──────── DATA PROVIDED

(** * Track sessions of the Spotify plugin: a model of [plugin/track.py]

    The [Track] class orchestrates the byte-range streams of one track:
    one-time setup of metadata and stream-source info, a registry of
    streams with a reuse matcher, a rate limiter over the registered
    streams and the playback lifecycle (start, position, end).

    The class is embedded as state passing over a record of its
    attributes.  Python exceptions, an unbounded wait that never returns
    and the effects on the outside (requests, events sent to the metadata
    service, log lines, timers) are explicit: a method is a function
    from the state to an outcome and the state it leaves behind. *)

From Stdlib Require Import ZArith QArith Lia.
From stdpp Require Import base option list gmap strings.

Close Scope Q_scope.
Open Scope Z_scope.

(** ** Values the track refers to *)

Module Range.
(** Modelled from the spec: [plugin/range.py] is not among the sources.
    A range is a start offset and an optional end offset ([None] is
    unbounded); [tuple] is the pair the registry is keyed by. *)
Record t := Range { start : Z; end_ : option Z }.

Definition tuple (r : t) : Z * option Z := (start r, end_ r).
End Range.

(** The info of a resolved stream source is a dictionary ([uri], [lid],
    ...); a resolver response is a dictionary that may hold it under
    [result]. *)
Abbreviation Info := (gmap string string).
Abbreviation Response := (gmap string Info).

Inductive StreamState := opening | reading | buffered.

#[global] Instance StreamState_eq_dec : EqDecision StreamState.
Proof. solve_decision. Defined.

(** Listeners the track registers on a stream. *)
Inductive Listener := limit_buffered_listener.

Module Stream.
(** Modelled from the spec: [plugin/stream.py] is not among the sources.
    The handle carries what the track reads of it: [buffer] is
    [len(stream.buffer)], [on_open] is the outcome of
    [on_open.wait(5)], [on_reading] whether the reading gate is set and
    [once_buffered] the pending one-shot listeners of the transition to
    [buffered]. *)
Record t := Stream {
  index : nat;
  range : Range.t;
  buffer : nat;
  total_length : Z;
  state : StreamState;
  on_open : bool;
  on_reading : bool;
  once_buffered : list Listener
}.

(** [Stream(track, index, range)]: a handle that has not opened yet. *)
Definition new (idx : nat) (r : Range.t) : t :=
  {| index := idx; range := r; buffer := 0%nat; total_length := 0;
     state := opening; on_open := false; on_reading := true;
     once_buffered := [] |}.

Definition on_reading_clear (s : t) : t :=
  {| index := index s; range := range s; buffer := buffer s;
     total_length := total_length s; state := state s;
     on_open := on_open s; on_reading := false;
     once_buffered := once_buffered s |}.

Definition on_reading_set (s : t) : t :=
  {| index := index s; range := range s; buffer := buffer s;
     total_length := total_length s; state := state s;
     on_open := on_open s; on_reading := true;
     once_buffered := once_buffered s |}.

Definition once (l : Listener) (s : t) : t :=
  {| index := index s; range := range s; buffer := buffer s;
     total_length := total_length s; state := state s;
     on_open := on_open s; on_reading := on_reading s;
     once_buffered := once_buffered s ++ [l] |}.
End Stream.

Record Restriction := {
  countries_allowed : string;
  countries_forbidden : string;
  catalogues : string
}.

Module Metadata.
(** Modelled from the spec: the metadata object belongs to the metadata
    service.  [alternative] is the track [find_alternative] would
    switch to, if there is one. *)
Record t := Metadata {
  uri : string;
  available : bool;
  alternative : option string;
  restrictions : list Restriction;
  duration : Z
}.

Definition is_available (m : t) : bool := available m.

Definition find_alternative (m : t) : bool * t :=
  match alternative m with
  | Some u =>
      (true, {| uri := u; available := true; alternative := None;
                restrictions := restrictions m; duration := duration m |})
  | None => (false, m)
  end.
End Metadata.

(** ** Outcomes and effects *)

Inductive Exc :=
| AttributeError   (* attribute of [None] *)
| TypeError        (* subscript of [None] *)
| KeyError (key : string).

Inductive Level := DEBUG | INFO | WARN.

(** What the track does to the outside, in order. *)
Inductive Event :=
| sp_metadata (uri : string)
| metadata_track_uri
| emit_metadata (m : Metadata.t)
| emit_track_uri (info : option Info)
| track_event (lid : string) (event position : Z)
| track_end (lid : string) (position : Z)
| log (lvl : Level) (msg : string)
| Timer_start (seconds : Z)
| Timer_cancel
| callback_raised (e : Exc).

(** How the resolver answers one [track_uri] request before the wait on
    [info_ev] is over: with a response, with an error, or not at all. *)
Inductive UriAnswer :=
| uri_response (response : Response)
| uri_error (error : string)
| uri_silent.

(** The outside of the track: the metadata the service answers with (if
    it answers), the answers of the resolver to the successive requests,
    the readings of [time.time()] in seconds, and the effects so far. *)
Record World := {
  metadata_answer : option Metadata.t;
  uri_answers : list UriAnswer;
  clock : nat -> Q;
  clock_reads : nat;
  trace : list Event
}.

Inductive Res (A : Type) :=
| Ok (a : A)
| Raise (e : Exc)
| Hang.
Arguments Ok {A} a.
Arguments Raise {A} e.
Arguments Hang {A}.

(** ** The track *)

Module Track.

Definition reuse_distance : Z := 1024 * 1024.
Definition final_distance : Z := 128 * 1024.
Definition limit_seconds : Z := 10.

(** The attributes of [__init__].  [streams] is the dictionary keyed
    by range tuples, kept as the list of its items in iteration order;
    [limit_timer] holds the interval of the pending timer.  The two
    locks are not attributes of the model: a method runs to its end
    before the next one starts.  [buffer] of the track is never used
    and left out. *)
Record t := Track {
  uri : string;
  metadata : option Metadata.t;
  metadata_ev : bool;
  info : option Info;
  info_ev : bool;
  streams : list ((Z * option Z) * Stream.t);
  limit_timer : option Z;
  reading_start : option Q;
  playing : bool;
  ended : bool;
  world : World
}.

Definition init (w : World) (u : string) : t :=
  {| uri := u; metadata := None; metadata_ev := false;
     info := None; info_ev := false; streams := [];
     limit_timer := None; reading_start := None;
     playing := false; ended := false; world := w |}.

Definition set_metadata (v : option Metadata.t) (s : t) : t :=
  {| uri := uri s; metadata := v; metadata_ev := metadata_ev s;
     info := info s; info_ev := info_ev s; streams := streams s;
     limit_timer := limit_timer s; reading_start := reading_start s;
     playing := playing s; ended := ended s; world := world s |}.

Definition set_metadata_ev (v : bool) (s : t) : t :=
  {| uri := uri s; metadata := metadata s; metadata_ev := v;
     info := info s; info_ev := info_ev s; streams := streams s;
     limit_timer := limit_timer s; reading_start := reading_start s;
     playing := playing s; ended := ended s; world := world s |}.

Definition set_info (v : option Info) (s : t) : t :=
  {| uri := uri s; metadata := metadata s; metadata_ev := metadata_ev s;
     info := v; info_ev := info_ev s; streams := streams s;
     limit_timer := limit_timer s; reading_start := reading_start s;
     playing := playing s; ended := ended s; world := world s |}.

Definition set_info_ev (v : bool) (s : t) : t :=
  {| uri := uri s; metadata := metadata s; metadata_ev := metadata_ev s;
     info := info s; info_ev := v; streams := streams s;
     limit_timer := limit_timer s; reading_start := reading_start s;
     playing := playing s; ended := ended s; world := world s |}.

────────────────

*WHAT THE TASK ASKS*. Check the data above and report how many lines include the word "None", using a bare number.

*WRITTEN SOLUTION*. 8